"They doubted if girls can do geosciences, and I did!"
Arisa was born and raised in Bangkok, Thailand to a family of engineers. Her brother and she shared a passion for the natural world. They were really curious about all the animals and plants! Family trips to the beach were Arisa's personal favorite since she has always been fascinated by the ocean.
This passion expanded to geology. After she graduated high school, she received a scholarship from a Thai petroleum company to study geosciences in the United States.
At the University of Texas at Austin, she has been conducting research on coastal geomorphology, looking at how Hurricane Harvey shaped the beach on the Texas Gulf Coast. After graduation, she will be entering the petroleum industry in Thailand as a geoscientist where she gets to put her skills into practice!
Eager to combine her curiosity about the ocean and her geosciences training, Arisa plans to pursue marine geomorphology/sedimentology in graduate school in the future.
Engineering and Medicine are popular career options in Thailand, and while the high school me enjoyed STEM, I knew I wanted something else. Chevron Geosciences Camp in Chiang Mai, Thailand, ignited my career interest in geology as I found I could be exploring the outdoors and doing multidisciplinary science at the same time! That said, there were pressures from society and family for me to pursue Medicine instead. They were not sure if girls can succeed in geosciences, and that made me indecisive for a while.

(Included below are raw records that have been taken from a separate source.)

(** What a method hands to the browser for download: the file name and the
    value whose [JSON.stringify] text is the file. *)
Record Download : Type := mkDownload {
  download : string;
  document : json
}.

(** [this.videoId || 'project'] *)
Definition videoIdOrProject (app : App) : string :=
  match videoId app with
  | Some v => if Str.truthy v then v else "project"
  | None => "project"
  end.

(** [exportData()] *)
Definition exportData (app : App) : Download :=
  mkDownload ("youtube-notes-" ++ videoIdOrProject app ++ ".json")%string
             (dataOf (currentMode app) app).

(** [isoString.split('T')[0]] *)
Fixpoint beforeT (s : string) : string :=
  match s with
  | String c r => if (c =? "T")%char then EmptyString else String c (beforeT r)
  | EmptyString => EmptyString
  end.

(** [saveProjectAs(projectName = null, description = '')]: the download and
    [this] afterwards. *)
Definition saveProjectAs (env : Env) (projectName : option string)
    (description : string) (app : App) : Download * App :=
  let name :=
    match projectName with
    | Some n => if Str.truthy n then n else ("Project_" ++ beforeT (isoNow env))%string
    | None => ("Project_" ++ beforeT (isoNow env))%string
    end in
  let projectData :=
    JObject [("metadata",
              JObject [("name", JString name);
                       ("description", JString description);
                       ("created", JString (isoNow env));
                       ("lastModified", JString (isoNow env));
                       ("version", JString "1.0");
                       ("appVersion", JString "2.0")]);
             ("data", dataOf (currentMode app) app)] in
  (mkDownload (name ++ ".ynp")%string projectData,
   showSuccess (ProjectSaved name) app).

(** *** From a document to [this] *)

(** [JSON.parse(e.target.result)]: a [SyntaxError], or a value. *)
Inductive ParseResult : Type :=
| SyntaxError
| Parsed (value : json).

(** A file picked by the user: its name, its size in bytes, and what
    [JSON.parse] makes of its text. *)
Record File : Type := mkFile {
  name : string;
  size : N;
  content : ParseResult
}.

(** The file a download becomes once written: [JSON.stringify] followed by
    [JSON.parse] gives back the values built above (finite numbers,
    strings, arrays, objects with distinct keys).  The size is that of the
    text, which is not modelled, so it is given. *)
Definition fileOf (d : Download) (bytes : N) : File :=
  mkFile (download d) bytes (Parsed (document d)).

Fixpoint stringsOfJson (items : list json) : option (list string) :=
  match items with
  | [] => Some []
  | JString s :: r =>
      match stringsOfJson r with Some l => Some (s :: l) | None => None end
  | _ :: _ => None
  end.

(** The note a parsed object stands for, when it has exactly the shape of
    the notes this program writes. *)
Definition noteOfJson (j : json) : option Note.t :=
  match j with
  | JObject ((k1, JString i) :: (k2, JString t) :: (k3, JArray ps)
             :: (k4, JNumber q) :: (k5, JString c) :: r) =>
      if ((k1 =? "id") && (k2 =? "text") && (k3 =? "people")
          && (k4 =? "timestamp") && (k5 =? "createdAt"))%string
      then
        match stringsOfJson ps, r with
        | Some l, [] => Some (Note.make i t l q c None)
        | Some l, [(k6, JString u)] =>
            if (k6 =? "updatedAt")%string
            then Some (Note.make i t l q c (Some u)) else None
        | _, _ => None
        end
      else None
  | _ => None
  end.

Fixpoint notesOfJson (items : list json) : option (list Note.t) :=
  match items with
  | [] => Some []
  | j :: r =>
      match noteOfJson j, notesOfJson r with
      | Some n, Some l => Some (n :: l)
      | _, _ => None
      end
  end.

(** [data.people || []], as a value the [people] field of [App] can hold.
    The code stores whatever truthy value the document has; [None] marks a
    value that is not an array of strings, which this model has no place
    for. *)
Definition peopleOrEmpty (v : option json) : option (list string) :=
  if truthy v then
    match v with
    | Some (JArray items) => stringsOfJson items
    | _ => None
    end
  else Some [].

(** [data.notes || []], likewise. *)
Definition notesOrEmpty (v : option json) : option (list Note.t) :=
  if truthy v then
    match v with
    | Some (JArray items) => notesOfJson items
    | _ => None
    end
  else Some [].

(** [loadVideoFromId(videoId)], for its effect on [this] (the player is
    outside the model). *)
Definition loadVideoFromId (v : string) (app : App) : App :=
  set_video (Some v) ("https://www.youtube.com/watch?v=" ++ v)%string app.

(** The statements that [importData] and the project branch of
    [loadProject] have in common:
    [if (data.youtubeId) this.loadVideoFromId(data.youtubeId);
     this.people = data.people || []; this.notes = data.notes || [];]
    [None] when the document holds a value the records cannot (see
    [peopleOrEmpty]); the code itself goes on with that value. *)
Definition replaceFrom (data : json) (app : App) : option App :=
  let withVideo :=
    if truthy (prop "youtubeId" data) then
      match prop "youtubeId" data with
      | Some (JString v) => Some (loadVideoFromId v app)
      | _ => None
      end
    else Some app in
  match withVideo, peopleOrEmpty (prop "people" data),
        notesOrEmpty (prop "notes" data) with
  | Some app1, Some ps, Some ns => Some (set_notes ns (set_people ps app1))
  | _, _, _ => None
  end.

(** The callback [reader.onload] of [importData(file)], run on the text of
    the file.  Reading a property of [null] throws a [TypeError], which the
    [catch] reports like a [SyntaxError]. *)
Definition importData (env : Env) (file : File) (app : App) : option App :=
  let failed :=
    showError (Text "Error importing data. Please check the file format.") app in
  match content file with
  | SyntaxError => Some failed
  | Parsed JNull => Some failed
  | Parsed data =>
      match replaceFrom data app with
      | Some app1 =>
          Some (showSuccess (Text "Data imported successfully!")
                            (renderNotes env app1))
      | None => None
      end
  end.

Definition validExtensions : list string := [".ynp"; ".json"; ".txt"].

(** [validExtensions.some(ext => file.name.toLowerCase().endsWith(ext))] *)
Definition hasValidExtension (file : File) : bool :=
  let fileExtension := Str.toLowerCase (name file) in
  existsb (fun ext => Str.endsWith fileExtension ext) validExtensions.

(** The size limit of [loadProject], 10MB. *)
Definition maxSize : N := 10 * 1024 * 1024.

(** [loadProject(file)], with [reader.onload] run on the text of the
    file. *)
Definition loadProject (env : Env) (file : File) (app : App) : option App :=
  if negb (hasValidExtension file) then
    Some (showError (Text "Invalid file type. Please select a .ynp, .json, or .txt project file.") app)
  else if (maxSize <? size file)%N then
    Some (showError (Text "File too large. Please select a project file smaller than 10MB.") app)
  else
    let failed :=
      showError (Text "Error loading project. Please check that this is a valid .ynp project file.") app in
    match content file with
    | SyntaxError => Some failed
    | Parsed JNull => Some failed
    | Parsed projectData =>
        if truthy (prop "metadata" projectData)
           && truthy (prop "data" projectData)
        then
          match prop "metadata" projectData, prop "data" projectData with
          | Some metadata, Some data =>
              match replaceFrom data app with
              | Some app1 =>
                  Some (showSuccess (ProjectLoaded (prop "name" metadata))
                                    (renderNotes env app1))
              | None => None
              end
          | _, _ => None
          end
        else
          (* Fallback for old format JSON files *)
          importData env file app
    end.

(** *** The self-contained page *)

(** What the constructor of the generated page assigns, from the text
    [generateSelfContainedHTML(data)] splices in:
    [this.people = ${JSON.stringify(data.people)}],
    [this.notes = ${JSON.stringify(data.notes)}],
    [this.videoId = '${data.youtubeId}'], [this.videoUrl = '${data.videoUrl}'].
    A JSON text read as a JavaScript expression denotes the same value; the
    two strings are what the template writes between the quotes, [null]
    becoming the text [null]. *)
Record Embedded : Type := mkEmbedded {
  embeddedPeople : option json;
  embeddedNotes : option json;
  embeddedVideoId : string;
  embeddedVideoUrl : string
}.

Definition generateSelfContainedHTML (data : json) : Embedded :=
  mkEmbedded (prop "people" data) (prop "notes" data)
             (match prop "youtubeId" data with
              | Some (JString v) => v
              | Some JNull => "null"
              | _ => "undefined"
              end)
             (match prop "videoUrl" data with
              | Some (JString u) => u
              | _ => "undefined"
              end).

(** [saveProjectAsHTML()], up to the call of [generateSelfContainedHTML]. *)
Definition saveProjectAsHTML (app : App) : Embedded :=
  generateSelfContainedHTML (dataOf "view" app).

(** The people and notes the generated page starts with. *)
Definition extracted (e : Embedded) : option (list string * list Note.t) :=
  match embeddedPeople e, embeddedNotes e with
  | Some (JArray ps), Some (JArray ns) =>
      match stringsOfJson ps, notesOfJson ns with
      | Some l, Some m => Some (l, m)
      | _, _ => None
      end
  | _, _ => None
  end.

After a couple more geosciences camps, I decided to give geology a shot. I enrolled at the Jackson School of Geosciences where I have met colleagues and scientists that have helped me grow professionally and personally. I have presented my research project in Washington, D.C. and in Vienna, Austria, and won several awards including Austin Geological Society's Best Undergraduate Poster Award and Robert L. Folk/ Earle F. McBride Petrography Award.
The surprising thing is...
...how even challenging geological concepts that deal with spatiality and 3D visualization can be grasped with persistence. At Chevron Geosciences Camp, while my teammates took 10 minutes to understand how to use the compass for bearing, the concept did not come naturally to me. It took me a while during my undergraduate career to build up the skills.
Even when you don't succeed at something on the first try, it does not mean you should not pursue it. Do your research, talk to people, ponder upon it a bit, and take responsibility of your own choices!